> **Task material**:
=-=-=
Record anomaly_entry := AnomalyEntry {
  records : nat;
  avg_temp : option Q;
  min_temp : option Q;
  max_temp : option Q;
  range : option Q;
  anomalies : list outlier;
  has_issues : bool
}.

(** The three tests of the loop body, in the order of the source. *)
Definition outliers_of (row : outlier_row) : list outlier :=
  (match o_temp_range row with
   | Some v => if Py.truthy_and_gt (o_temp_range row) 40
               then [Outlier "extreme_range" v] else []
   | None => []
   end)
  ++
  (match o_min_temp row with
   | Some v => if Py.truthy_and_lt (o_min_temp row) (-60)
               then [Outlier "extreme_cold" v] else []
   | None => []
   end)
  ++
  (match o_max_temp row with
   | Some v => if Py.truthy_and_gt (o_max_temp row) 60
               then [Outlier "extreme_heat" v] else []
   | None => []
   end).

Definition anomaly_of (row : outlier_row) : anomaly_entry :=
  let outliers := outliers_of row in
  AnomalyEntry (o_records row) (o_avg_temp row) (o_min_temp row)
    (o_max_temp row) (o_temp_range row) outliers
    (bool_decide (0 < length outliers)).

(** [check_outliers]. *)
Definition check_outliers (self : t) (fs : files)
    : option (gmap string anomaly_entry) :=
  conn ← fs !! db_path self;
  Some (foldl (λ anomalies row, <[o_city row := anomaly_of row]> anomalies)
          ∅ (outlier_query (weather_current conn))).

(** *** check_validity *)

(** The [validity] table of acceptable ranges. *)
Record bounds := Bounds { lo : Q; hi : Q }.
Record validity_table := ValidityTable {
  v_temperature : bounds;
  v_humidity : bounds;
  v_wind_speed : bounds
}.

Definition validity : validity_table :=
  ValidityTable (Bounds (-50) 50) (Bounds 0 100) (Bounds 0 50).

(** [SELECT city, COUNT( * ) FROM weather_current WHERE ...] with no
    [GROUP BY]: an aggregate over all the matching rows, so the result is ONE
    row.  SQLite evaluates the bare column [city] on an arbitrarily chosen
    matching row, [choice] says which, and on NULL when no row matches. *)
Definition ungrouped_count (choice : list current_row → nat)
    (matching : list current_row) : list (option string * nat) :=
  [(cur_city <$> matching !! (choice matching `mod` length matching),
    length matching)].

(** A problem reported for a city, with the count it is formatted from. *)
Inductive issue :=
| InvalidTemperature (invalid : nat)
| InvalidHumidity (invalid : nat).

(** One turn of either loop: [if city not in issues: issues[city] = []],
    then [if invalid > 0: issues[city].append(...)]. *)
Definition issues_step (mk : nat → issue)
    (issues : gmap (option string) (list issue))
    (row : option string * nat) : gmap (option string) (list issue) :=
  let '(c, invalid) := row in
  let issues1 :=
    match issues !! c with
    | None => <[c := []]> issues
    | Some _ => issues
    end in
  if bool_decide (0 < invalid)
  then <[c := default [] (issues1 !! c) ++ [mk invalid]]> issues1
  else issues1.

(** [issues if issues else 'Проблемы не найдены']. *)
Inductive validity_check :=
| Issues (issues : gmap (option string) (list issue))
| NoProblemsFound.

(** [check_validity]. *)
Definition check_validity (self : t) (choice : list current_row → nat)
    (fs : files) : option validity_check :=
  conn ← fs !! db_path self;
  let rows := weather_current conn in
  let issues1 :=
    foldl (issues_step InvalidTemperature) ∅
      (ungrouped_count choice
         (filter (λ r, Sql.out_of_range (lo (v_temperature validity))
                         (hi (v_temperature validity)) (cur_temperature r) = true)
                 rows)) in
  let issues2 :=
    foldl (issues_step InvalidHumidity) issues1
      (ungrouped_count choice
         (filter (λ r, Sql.out_of_range (lo (v_humidity validity))
                         (hi (v_humidity validity)) (cur_humidity r) = true)
                 rows)) in
  Some (if decide (issues2 = ∅) then NoProblemsFound else Issues issues2).

(** *** generate_quality_report *)

Record metrics := Metrics {
  avg_completeness : Q;
  total_anomalies : nat;
  cities_analyzed : nat
}.

Record report := Report {
  report_date : string;
  r_completeness : gmap string completeness_entry;
  r_anomalies : gmap string anomaly_entry;
  r_validity : validity_check;
  quality_score : Q;
  r_metrics : metrics
}.

(** [generate_quality_report]; [now] is the clock reading. *)
Definition generate_quality_report (self : t)
    (choice : list current_row → nat) (now : string) (fs : files)
    : option report :=
  '(completeness, _) ← check_completeness self fs;
  found ← check_outliers self fs;
  checked ← check_validity self choice fs;
  let completeness_scores :=
    (λ c, completeness_percent c.2) <$> map_to_list completeness in
  let avg_completeness :=
    match completeness_scores with
    | [] => 0%Q
    | _ => (Py.sum completeness_scores
            / inject_Z (Z.of_nat (length completeness_scores)))%Q
    end in
  let anomaly_count :=
    sum_list ((λ a, length (anomalies a.2)) <$> map_to_list found) in
  let quality_score :=
    (avg_completeness - inject_Z (Z.of_nat anomaly_count * 2))%Q in
  let quality_score := Py.max 0 (Py.min 100 quality_score) in
  Some (Report now completeness found checked quality_score
          (Metrics avg_completeness anomaly_count (size completeness))).

End DataQuality.

(** ** Vocabulary of the statements *)

Module Spec.
Import DataQuality.
Local Open Scope Q_scope.

(** The entry and the log line the loop derives from a row of the query. *)
Definition entry_of_row (row : completeness_row) (e : completeness_entry)
    : Prop :=
  total_records e = q_total row
  ∧ temperature_filled e = q_temp_filled row
  ∧ humidity_filled e = q_humid_filled row
  ∧ wind_filled e = q_wind_filled row
  ∧ q_completeness_percent row = Some (completeness_percent e).

Definition line_of_row (row : completeness_row) (line : status_line)
    : Prop :=
  status_city line = q_city row
  ∧ q_completeness_percent row = Some (status_percent line)
  ∧ status line =
      if Py.ge (status_percent line) 95 then "OK" else "ВНИМАНИЕ".

(** [p] is [x] rounded to one decimal, a half going up: the multiple of a
    tenth that lies in the interval of length a tenth ending at
    [x + 1/20]. *)
Definition rounded_to_one_decimal (x p : Q) : Prop :=
  (∃ k : Z, p == inject_Z k / 10) ∧ x - (1 # 20) < p ∧ p <= x + (1 # 20).

(** The average of the spec: the sum of the values over their number. *)
Definition mean (xs : list Q) : Q :=
  foldr Qplus 0 xs / inject_Z (Z.of_nat (length xs)).

(** Clamping into [[lo, hi]]. *)
Definition clamp (lo hi x : Q) : Q :=
  if Qlt_le_dec x lo then lo else if Qlt_le_dec hi x then hi else x.

(** The score of the spec: the average completeness minus two points per
    outlier, clamped into [[0, 100]]. *)
Definition score (percents : list Q) (outliers : nat) : Q :=
  clamp 0 100 (mean percents - 2 * inject_Z (Z.of_nat outliers)).

(** The request the collector sends for a city. *)
Definition request_of (self : DataCollector.t) (c : DataCollector.city_record)
    : DataCollector.request :=
  DataCollector.Request (DataCollector.base_url self) (DataCollector.lat c)
    (DataCollector.lon c) (DataCollector.forecast_days self) 10.

(** A city is successfully collected by the [i]-th request of a batch when
    the request is answered with status 200 and a body that decodes; its
    payload is then the name of the city, the body and the time of the
    answer. *)
Definition collected_payload (self : DataCollector.t) (e : DataCollector.env)
    (i : nat) (c : DataCollector.city_record) : option DataCollector.fetched :=
  match DataCollector.serve e i (request_of self c) with
  | DataCollector.Response status (Some body) =>
      if (status =? 200)%Z
      then Some (DataCollector.Fetched (DataCollector.name c) body
                   (DataCollector.now e i))
      else None
  | _ => None
  end.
=-=-=
> **What you have to do**: Every line of the listing, first to last, should be retyped exactly.

> **Solved problem**:
Record anomaly_entry := AnomalyEntry {
  records : nat;
  avg_temp : option Q;
  min_temp : option Q;
  max_temp : option Q;
  range : option Q;
  anomalies : list outlier;
  has_issues : bool
}.

(** The three tests of the loop body, in the order of the source. *)
Definition outliers_of (row : outlier_row) : list outlier :=
  (match o_temp_range row with
   | Some v => if Py.truthy_and_gt (o_temp_range row) 40
               then [Outlier "extreme_range" v] else []
   | None => []
   end)
  ++
  (match o_min_temp row with
   | Some v => if Py.truthy_and_lt (o_min_temp row) (-60)
               then [Outlier "extreme_cold" v] else []
   | None => []
   end)
  ++
  (match o_max_temp row with
   | Some v => if Py.truthy_and_gt (o_max_temp row) 60
               then [Outlier "extreme_heat" v] else []
   | None => []
   end).

Definition anomaly_of (row : outlier_row) : anomaly_entry :=
  let outliers := outliers_of row in
  AnomalyEntry (o_records row) (o_avg_temp row) (o_min_temp row)
    (o_max_temp row) (o_temp_range row) outliers
    (bool_decide (0 < length outliers)).

(** [check_outliers]. *)
Definition check_outliers (self : t) (fs : files)
    : option (gmap string anomaly_entry) :=
  conn ← fs !! db_path self;
  Some (foldl (λ anomalies row, <[o_city row := anomaly_of row]> anomalies)
          ∅ (outlier_query (weather_current conn))).

(** *** check_validity *)

(** The [validity] table of acceptable ranges. *)
Record bounds := Bounds { lo : Q; hi : Q }.
Record validity_table := ValidityTable {
  v_temperature : bounds;
  v_humidity : bounds;
  v_wind_speed : bounds
}.

Definition validity : validity_table :=
  ValidityTable (Bounds (-50) 50) (Bounds 0 100) (Bounds 0 50).

(** [SELECT city, COUNT( * ) FROM weather_current WHERE ...] with no
    [GROUP BY]: an aggregate over all the matching rows, so the result is ONE
    row.  SQLite evaluates the bare column [city] on an arbitrarily chosen
    matching row, [choice] says which, and on NULL when no row matches. *)
Definition ungrouped_count (choice : list current_row → nat)
    (matching : list current_row) : list (option string * nat) :=
  [(cur_city <$> matching !! (choice matching `mod` length matching),
    length matching)].

(** A problem reported for a city, with the count it is formatted from. *)
Inductive issue :=
| InvalidTemperature (invalid : nat)
| InvalidHumidity (invalid : nat).

(** One turn of either loop: [if city not in issues: issues[city] = []],
    then [if invalid > 0: issues[city].append(...)]. *)
Definition issues_step (mk : nat → issue)
    (issues : gmap (option string) (list issue))
    (row : option string * nat) : gmap (option string) (list issue) :=
  let '(c, invalid) := row in
  let issues1 :=
    match issues !! c with
    | None => <[c := []]> issues
    | Some _ => issues
    end in
  if bool_decide (0 < invalid)
  then <[c := default [] (issues1 !! c) ++ [mk invalid]]> issues1
  else issues1.

(** [issues if issues else 'Проблемы не найдены']. *)
Inductive validity_check :=
| Issues (issues : gmap (option string) (list issue))
| NoProblemsFound.

(** [check_validity]. *)
Definition check_validity (self : t) (choice : list current_row → nat)
    (fs : files) : option validity_check :=
  conn ← fs !! db_path self;
  let rows := weather_current conn in
  let issues1 :=
    foldl (issues_step InvalidTemperature) ∅
      (ungrouped_count choice
         (filter (λ r, Sql.out_of_range (lo (v_temperature validity))
                         (hi (v_temperature validity)) (cur_temperature r) = true)
                 rows)) in
  let issues2 :=
    foldl (issues_step InvalidHumidity) issues1
      (ungrouped_count choice
         (filter (λ r, Sql.out_of_range (lo (v_humidity validity))
                         (hi (v_humidity validity)) (cur_humidity r) = true)
                 rows)) in
  Some (if decide (issues2 = ∅) then NoProblemsFound else Issues issues2).

(** *** generate_quality_report *)

Record metrics := Metrics {
  avg_completeness : Q;
  total_anomalies : nat;
  cities_analyzed : nat
}.

Record report := Report {
  report_date : string;
  r_completeness : gmap string completeness_entry;
  r_anomalies : gmap string anomaly_entry;
  r_validity : validity_check;
  quality_score : Q;
  r_metrics : metrics
}.

(** [generate_quality_report]; [now] is the clock reading. *)
Definition generate_quality_report (self : t)
    (choice : list current_row → nat) (now : string) (fs : files)
    : option report :=
  '(completeness, _) ← check_completeness self fs;
  found ← check_outliers self fs;
  checked ← check_validity self choice fs;
  let completeness_scores :=
    (λ c, completeness_percent c.2) <$> map_to_list completeness in
  let avg_completeness :=
    match completeness_scores with
    | [] => 0%Q
    | _ => (Py.sum completeness_scores
            / inject_Z (Z.of_nat (length completeness_scores)))%Q
    end in
  let anomaly_count :=
    sum_list ((λ a, length (anomalies a.2)) <$> map_to_list found) in
  let quality_score :=
    (avg_completeness - inject_Z (Z.of_nat anomaly_count * 2))%Q in
  let quality_score := Py.max 0 (Py.min 100 quality_score) in
  Some (Report now completeness found checked quality_score
          (Metrics avg_completeness anomaly_count (size completeness))).

End DataQuality.

(** ** Vocabulary of the statements *)

Module Spec.
Import DataQuality.
Local Open Scope Q_scope.

(** The entry and the log line the loop derives from a row of the query. *)
Definition entry_of_row (row : completeness_row) (e : completeness_entry)
    : Prop :=
  total_records e = q_total row
  ∧ temperature_filled e = q_temp_filled row
  ∧ humidity_filled e = q_humid_filled row
  ∧ wind_filled e = q_wind_filled row
  ∧ q_completeness_percent row = Some (completeness_percent e).

Definition line_of_row (row : completeness_row) (line : status_line)
    : Prop :=
  status_city line = q_city row
  ∧ q_completeness_percent row = Some (status_percent line)
  ∧ status line =
      if Py.ge (status_percent line) 95 then "OK" else "ВНИМАНИЕ".

(** [p] is [x] rounded to one decimal, a half going up: the multiple of a
    tenth that lies in the interval of length a tenth ending at
    [x + 1/20]. *)
Definition rounded_to_one_decimal (x p : Q) : Prop :=
  (∃ k : Z, p == inject_Z k / 10) ∧ x - (1 # 20) < p ∧ p <= x + (1 # 20).

(** The average of the spec: the sum of the values over their number. *)
Definition mean (xs : list Q) : Q :=
  foldr Qplus 0 xs / inject_Z (Z.of_nat (length xs)).

(** Clamping into [[lo, hi]]. *)
Definition clamp (lo hi x : Q) : Q :=
  if Qlt_le_dec x lo then lo else if Qlt_le_dec hi x then hi else x.

(** The score of the spec: the average completeness minus two points per
    outlier, clamped into [[0, 100]]. *)
Definition score (percents : list Q) (outliers : nat) : Q :=
  clamp 0 100 (mean percents - 2 * inject_Z (Z.of_nat outliers)).

(** The request the collector sends for a city. *)
Definition request_of (self : DataCollector.t) (c : DataCollector.city_record)
    : DataCollector.request :=
  DataCollector.Request (DataCollector.base_url self) (DataCollector.lat c)
    (DataCollector.lon c) (DataCollector.forecast_days self) 10.

(** A city is successfully collected by the [i]-th request of a batch when
    the request is answered with status 200 and a body that decodes; its
    payload is then the name of the city, the body and the time of the
    answer. *)
Definition collected_payload (self : DataCollector.t) (e : DataCollector.env)
    (i : nat) (c : DataCollector.city_record) : option DataCollector.fetched :=
  match DataCollector.serve e i (request_of self c) with
  | DataCollector.Response status (Some body) =>
      if (status =? 200)%Z
      then Some (DataCollector.Fetched (DataCollector.name c) body
                   (DataCollector.now e i))
      else None
  | _ => None
  end.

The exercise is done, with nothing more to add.